Já Aline Jabbour, diretora de parcerias na Samsung TV Plus, contou que traz como missão desde o dia um disseminar o FAST e educar o mercado – as estratégias de como fazer isso é que foram mudando um pouco conforme ele foi amadurecendo. Ela relembrou: “Começamos educando a audiência, mostrando que era só clicar no aplicativo e assistir de graça. Depois, educamos os provedores de conteúdo locais. No início, só conseguimos trazer quem vinha de fora porque já conheciam o mercado FAST de outros locais onde o segmento era maior e mais forte”. E sobre o momento atual, avaliou: “Hoje, os principais players têm canais FAST. Evoluiu bastante. Agora, estamos na etapa de fortalecer a comunicação com anunciantes e marcas. É a parte mais cuidadosa, onde estamos focados hoje, para que entendam o valor, testem e experimentem divulgar a marca para o consumidor de FAST”.
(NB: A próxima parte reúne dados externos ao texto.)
(* ===== verification/PrimExec.v ===== *)
(** * Executing a primitive: esif_uf_participant.c and esif_uf_primitive.c

    A primitive is a request such as "get the temperature".  The participant's
    support package lists actions for it - a sysfs file, a table, a constant, code -
    and the framework tries them in order until one succeeds.  Values are
    transformed to and from the units of the device (Xform.v) on the way.

    The support package ([EsifDsp]), the actions and the devices behind them are
    parameters: [W] is the state of the world outside and an action a function on
    it.  The state of the definitions also keeps what has been tried ([tried]), as
    the index of an action among those of its primitive, its number among the
    kernel's, and its result; nothing reads it.  The configuration is the one of
    Linux ([ESIF_FEAT_OPT_ACTION_SYSFS]), without a lower framework. *)

From S2P Require Import Prelude EsifData Xform.
From stdpp Require Import list.
Local Open Scope Z_scope.
Local Open Scope dptf_scope.

Definition ESIF_E_NO_LOWER_FRAMEWORK : Z := 1001.
Definition ESIF_E_UNSUPPORTED_ACTION_TYPE : Z := 1202.
Definition ESIF_E_REQ_SIZE_TYPE_MISTMATCH : Z := 1302.
Definition ESIF_E_PRIMITIVE_NO_ACTION_SUCCESSFUL : Z := 2406.
Definition ESIF_E_PRIMITIVE_NO_ACTION_AVAIL : Z := 2407.
Definition ESIF_E_INVALID_PARTICIPANT_ID : Z := 3601.
Definition ESIF_DATA_ALLOCATE : Z := 4294967295.
Definition ESIF_DATA_AUTO : Z := 36.
Definition ESIF_DATA_BINARY : Z := 7.
Definition ESIF_DATA_FREQUENCY : Z := 40.
Definition ESIF_DATA_STRING : Z := 8.
Definition ESIF_DATA_UINT8 : Z := 1.
Definition ESIF_DATA_UINT16 : Z := 2.
Definition ESIF_DATA_UINT32 : Z := 3.
Definition ESIF_DATA_UINT64 : Z := 4.
Definition ESIF_DATA_UNICODE : Z := 9.
Definition ESIF_DATA_VOID : Z := 24.
Definition ESIF_PRIM_ACT_SEL_FLAG_EXCLUDE : Z := 1.
Definition ESIF_PRIM_ACT_SEL_FLAG_INDEX_VALID : Z := 2.
Definition ESIF_PRIM_ACT_SEL_FLAG_TYPE_VALID : Z := 4.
A Samsung TV Plus tem atualmente mais de 90 canais no Brasil. É um número expressivo, que comprova um pouco do que Jabbour falou sobre já ter educado a audiência. Ela, inclusive, declarou que o desafio da audiência foi totalmente superado: “Já faz parte do dia a dia do público o consumo no FAST. Temos outros milhões de desafios, claro, mas esse não mais”. Para reforçar essa perspectiva, ela trouxe alguns cases, como a CazéTV e a Dia TV, que estão disponíveis na plataforma da Samsung com excelentes números de consumo. Nas Olimpíadas, 50% dos jovens adultos acompanharam as competições pela Cazé TV. “Isso é furar a bolha. São coisas que só estão acontecendo porque o consumidor está exigindo essa mudança”. A executiva descreveu o consumidor da atualidade como cada vez mais exigente e menos leal, e brincou que deixou de chamá-lo de telespectador e passou a chamar de turista. “Precisamos estar onde ele está, e os canais também entenderam isso. Não estamos buscando fidelidade, e sim fazer com que entendam que a plataforma FAST é o ponto de encontro de qualquer audiência”, afirmou.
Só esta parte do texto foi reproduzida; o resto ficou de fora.